Work order
The number of lines holding "engine" in the listing below is all you should give.

Data shown

"""

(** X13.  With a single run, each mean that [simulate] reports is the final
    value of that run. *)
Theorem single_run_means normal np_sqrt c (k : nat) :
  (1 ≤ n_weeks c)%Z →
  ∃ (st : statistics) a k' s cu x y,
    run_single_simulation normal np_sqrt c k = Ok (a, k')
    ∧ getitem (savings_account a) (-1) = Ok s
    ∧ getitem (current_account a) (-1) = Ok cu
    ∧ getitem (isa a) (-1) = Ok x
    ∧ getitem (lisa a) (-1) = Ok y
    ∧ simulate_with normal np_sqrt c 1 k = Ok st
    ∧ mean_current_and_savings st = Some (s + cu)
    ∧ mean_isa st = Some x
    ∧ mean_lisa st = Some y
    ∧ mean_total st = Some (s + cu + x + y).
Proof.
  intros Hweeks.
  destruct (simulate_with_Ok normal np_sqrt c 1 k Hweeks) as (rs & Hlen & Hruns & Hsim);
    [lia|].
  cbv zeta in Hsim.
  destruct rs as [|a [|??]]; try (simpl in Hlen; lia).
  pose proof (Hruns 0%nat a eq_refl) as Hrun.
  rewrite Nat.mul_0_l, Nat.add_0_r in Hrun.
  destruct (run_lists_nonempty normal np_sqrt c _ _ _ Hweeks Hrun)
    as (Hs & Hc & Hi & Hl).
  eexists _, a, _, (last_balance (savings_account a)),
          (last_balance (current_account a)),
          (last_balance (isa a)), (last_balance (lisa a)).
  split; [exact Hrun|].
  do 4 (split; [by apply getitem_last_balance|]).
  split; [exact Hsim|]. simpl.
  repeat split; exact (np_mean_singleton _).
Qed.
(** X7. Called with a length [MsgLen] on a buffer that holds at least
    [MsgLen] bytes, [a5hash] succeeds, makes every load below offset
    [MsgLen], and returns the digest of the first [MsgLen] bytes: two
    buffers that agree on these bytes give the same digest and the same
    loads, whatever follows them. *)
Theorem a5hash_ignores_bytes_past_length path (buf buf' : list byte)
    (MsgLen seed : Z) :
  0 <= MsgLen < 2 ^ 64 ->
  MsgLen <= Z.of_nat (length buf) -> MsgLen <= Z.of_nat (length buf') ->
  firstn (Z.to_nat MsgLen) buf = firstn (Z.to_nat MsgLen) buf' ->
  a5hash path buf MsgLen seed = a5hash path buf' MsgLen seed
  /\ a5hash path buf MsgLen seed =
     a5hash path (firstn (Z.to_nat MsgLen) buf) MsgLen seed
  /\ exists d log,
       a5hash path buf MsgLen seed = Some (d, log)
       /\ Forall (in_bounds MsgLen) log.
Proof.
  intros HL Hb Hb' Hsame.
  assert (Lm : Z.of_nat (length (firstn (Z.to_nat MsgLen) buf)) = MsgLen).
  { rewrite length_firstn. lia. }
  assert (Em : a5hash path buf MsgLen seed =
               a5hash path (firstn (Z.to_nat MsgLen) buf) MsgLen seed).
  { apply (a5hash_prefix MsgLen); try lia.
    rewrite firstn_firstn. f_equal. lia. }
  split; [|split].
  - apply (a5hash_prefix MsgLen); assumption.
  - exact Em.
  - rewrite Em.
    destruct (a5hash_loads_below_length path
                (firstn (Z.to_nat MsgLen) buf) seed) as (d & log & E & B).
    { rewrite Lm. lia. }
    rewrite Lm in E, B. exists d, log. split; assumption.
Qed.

"""
"""

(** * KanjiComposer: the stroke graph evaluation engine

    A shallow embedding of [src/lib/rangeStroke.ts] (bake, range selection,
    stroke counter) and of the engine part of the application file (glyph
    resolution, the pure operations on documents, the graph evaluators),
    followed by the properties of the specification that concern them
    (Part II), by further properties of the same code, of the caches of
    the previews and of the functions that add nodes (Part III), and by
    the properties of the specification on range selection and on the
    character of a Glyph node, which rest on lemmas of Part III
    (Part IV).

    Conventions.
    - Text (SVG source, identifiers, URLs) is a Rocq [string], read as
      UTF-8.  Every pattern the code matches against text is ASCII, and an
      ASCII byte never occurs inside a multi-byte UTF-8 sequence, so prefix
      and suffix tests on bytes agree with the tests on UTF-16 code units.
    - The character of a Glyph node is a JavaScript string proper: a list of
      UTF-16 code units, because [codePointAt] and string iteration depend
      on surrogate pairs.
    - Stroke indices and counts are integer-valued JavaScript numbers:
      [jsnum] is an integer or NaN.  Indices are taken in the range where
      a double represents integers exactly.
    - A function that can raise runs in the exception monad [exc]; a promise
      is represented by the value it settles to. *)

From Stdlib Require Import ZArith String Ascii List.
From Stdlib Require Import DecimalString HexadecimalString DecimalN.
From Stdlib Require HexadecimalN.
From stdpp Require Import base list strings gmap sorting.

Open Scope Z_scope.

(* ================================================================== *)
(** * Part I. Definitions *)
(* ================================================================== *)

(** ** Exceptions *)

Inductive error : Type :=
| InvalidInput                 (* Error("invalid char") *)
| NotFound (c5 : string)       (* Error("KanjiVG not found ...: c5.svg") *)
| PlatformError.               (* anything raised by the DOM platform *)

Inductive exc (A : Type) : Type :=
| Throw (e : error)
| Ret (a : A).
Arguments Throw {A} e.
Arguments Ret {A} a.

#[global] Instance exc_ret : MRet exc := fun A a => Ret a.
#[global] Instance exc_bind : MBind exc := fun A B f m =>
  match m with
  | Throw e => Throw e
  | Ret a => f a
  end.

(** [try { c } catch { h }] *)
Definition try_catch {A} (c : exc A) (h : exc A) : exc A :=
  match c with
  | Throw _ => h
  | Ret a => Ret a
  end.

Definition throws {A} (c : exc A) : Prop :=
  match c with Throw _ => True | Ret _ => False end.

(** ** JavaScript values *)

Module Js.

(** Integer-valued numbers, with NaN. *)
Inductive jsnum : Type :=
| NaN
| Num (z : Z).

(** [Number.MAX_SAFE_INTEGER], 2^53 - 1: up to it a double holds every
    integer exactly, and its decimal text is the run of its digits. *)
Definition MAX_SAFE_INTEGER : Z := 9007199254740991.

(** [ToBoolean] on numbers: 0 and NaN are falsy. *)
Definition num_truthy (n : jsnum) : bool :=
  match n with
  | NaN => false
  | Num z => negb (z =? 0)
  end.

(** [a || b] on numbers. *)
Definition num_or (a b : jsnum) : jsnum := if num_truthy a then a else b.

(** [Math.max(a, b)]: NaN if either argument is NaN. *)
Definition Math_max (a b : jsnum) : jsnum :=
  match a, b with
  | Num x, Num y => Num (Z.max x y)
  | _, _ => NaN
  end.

"""
"""

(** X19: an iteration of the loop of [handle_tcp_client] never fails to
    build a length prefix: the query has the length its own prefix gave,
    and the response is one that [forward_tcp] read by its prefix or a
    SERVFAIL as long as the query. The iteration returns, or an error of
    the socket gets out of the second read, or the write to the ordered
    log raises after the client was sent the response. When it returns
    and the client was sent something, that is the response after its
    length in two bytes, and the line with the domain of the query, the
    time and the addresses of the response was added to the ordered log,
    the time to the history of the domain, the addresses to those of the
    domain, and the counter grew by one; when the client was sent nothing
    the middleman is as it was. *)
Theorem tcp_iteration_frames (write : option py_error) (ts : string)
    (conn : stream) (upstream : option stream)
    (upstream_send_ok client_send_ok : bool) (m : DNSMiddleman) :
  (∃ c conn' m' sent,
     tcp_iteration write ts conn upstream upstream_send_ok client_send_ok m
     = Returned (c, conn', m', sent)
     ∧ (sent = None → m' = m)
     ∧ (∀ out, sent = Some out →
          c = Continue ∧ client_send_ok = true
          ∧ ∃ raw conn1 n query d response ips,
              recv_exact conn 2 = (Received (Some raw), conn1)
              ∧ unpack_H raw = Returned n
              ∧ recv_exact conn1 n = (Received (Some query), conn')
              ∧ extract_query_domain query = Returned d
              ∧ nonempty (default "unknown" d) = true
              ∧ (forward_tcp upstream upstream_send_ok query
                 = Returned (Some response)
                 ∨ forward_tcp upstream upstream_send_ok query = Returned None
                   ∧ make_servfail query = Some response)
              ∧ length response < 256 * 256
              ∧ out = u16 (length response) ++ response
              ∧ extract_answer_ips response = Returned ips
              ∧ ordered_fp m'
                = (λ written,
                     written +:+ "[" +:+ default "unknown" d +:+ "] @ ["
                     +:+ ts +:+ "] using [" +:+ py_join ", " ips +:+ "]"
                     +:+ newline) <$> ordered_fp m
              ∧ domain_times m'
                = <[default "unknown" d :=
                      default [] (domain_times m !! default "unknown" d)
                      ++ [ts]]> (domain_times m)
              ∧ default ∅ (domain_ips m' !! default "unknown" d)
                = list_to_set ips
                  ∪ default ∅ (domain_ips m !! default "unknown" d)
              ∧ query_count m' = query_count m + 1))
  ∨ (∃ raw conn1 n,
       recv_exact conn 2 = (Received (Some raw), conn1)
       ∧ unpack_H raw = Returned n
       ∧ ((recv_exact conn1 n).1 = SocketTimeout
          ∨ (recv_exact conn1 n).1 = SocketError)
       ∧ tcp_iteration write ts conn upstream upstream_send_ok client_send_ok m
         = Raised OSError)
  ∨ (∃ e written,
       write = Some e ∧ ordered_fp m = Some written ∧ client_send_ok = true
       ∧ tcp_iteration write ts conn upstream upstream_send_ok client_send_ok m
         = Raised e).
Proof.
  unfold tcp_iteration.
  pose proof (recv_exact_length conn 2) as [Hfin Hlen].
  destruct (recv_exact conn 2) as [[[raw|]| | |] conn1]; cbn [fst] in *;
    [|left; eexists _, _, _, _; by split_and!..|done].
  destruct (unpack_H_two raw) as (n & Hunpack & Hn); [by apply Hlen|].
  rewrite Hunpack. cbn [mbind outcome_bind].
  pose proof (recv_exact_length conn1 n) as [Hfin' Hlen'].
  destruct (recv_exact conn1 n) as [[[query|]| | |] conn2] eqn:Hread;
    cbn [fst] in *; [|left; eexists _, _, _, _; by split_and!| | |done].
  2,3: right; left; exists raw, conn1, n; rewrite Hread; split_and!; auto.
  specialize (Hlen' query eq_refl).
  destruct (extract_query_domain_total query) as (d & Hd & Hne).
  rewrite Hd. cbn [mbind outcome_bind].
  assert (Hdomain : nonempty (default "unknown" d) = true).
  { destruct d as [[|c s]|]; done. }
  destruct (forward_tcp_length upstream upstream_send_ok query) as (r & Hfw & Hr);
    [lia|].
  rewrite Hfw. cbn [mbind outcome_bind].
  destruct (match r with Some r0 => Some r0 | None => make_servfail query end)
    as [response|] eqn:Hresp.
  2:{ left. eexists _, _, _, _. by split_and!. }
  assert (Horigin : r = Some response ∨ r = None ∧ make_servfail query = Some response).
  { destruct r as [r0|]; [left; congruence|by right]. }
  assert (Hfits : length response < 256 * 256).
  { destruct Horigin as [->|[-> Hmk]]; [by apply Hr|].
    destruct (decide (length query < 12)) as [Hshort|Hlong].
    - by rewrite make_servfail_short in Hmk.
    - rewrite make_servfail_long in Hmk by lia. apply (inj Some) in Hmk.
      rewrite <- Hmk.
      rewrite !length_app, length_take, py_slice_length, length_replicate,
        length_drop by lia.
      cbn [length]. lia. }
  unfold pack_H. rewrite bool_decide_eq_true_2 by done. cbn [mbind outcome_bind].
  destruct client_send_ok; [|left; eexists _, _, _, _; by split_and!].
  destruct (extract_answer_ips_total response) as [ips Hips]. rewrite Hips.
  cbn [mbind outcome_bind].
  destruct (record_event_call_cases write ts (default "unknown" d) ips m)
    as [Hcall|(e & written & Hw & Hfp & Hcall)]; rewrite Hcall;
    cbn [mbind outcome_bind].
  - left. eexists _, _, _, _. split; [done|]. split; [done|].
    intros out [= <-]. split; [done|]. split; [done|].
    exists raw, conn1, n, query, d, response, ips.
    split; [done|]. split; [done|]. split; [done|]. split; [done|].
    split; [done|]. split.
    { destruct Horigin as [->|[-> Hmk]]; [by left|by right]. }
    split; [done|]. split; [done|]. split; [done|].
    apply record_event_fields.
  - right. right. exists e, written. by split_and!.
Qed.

"""

Solution
2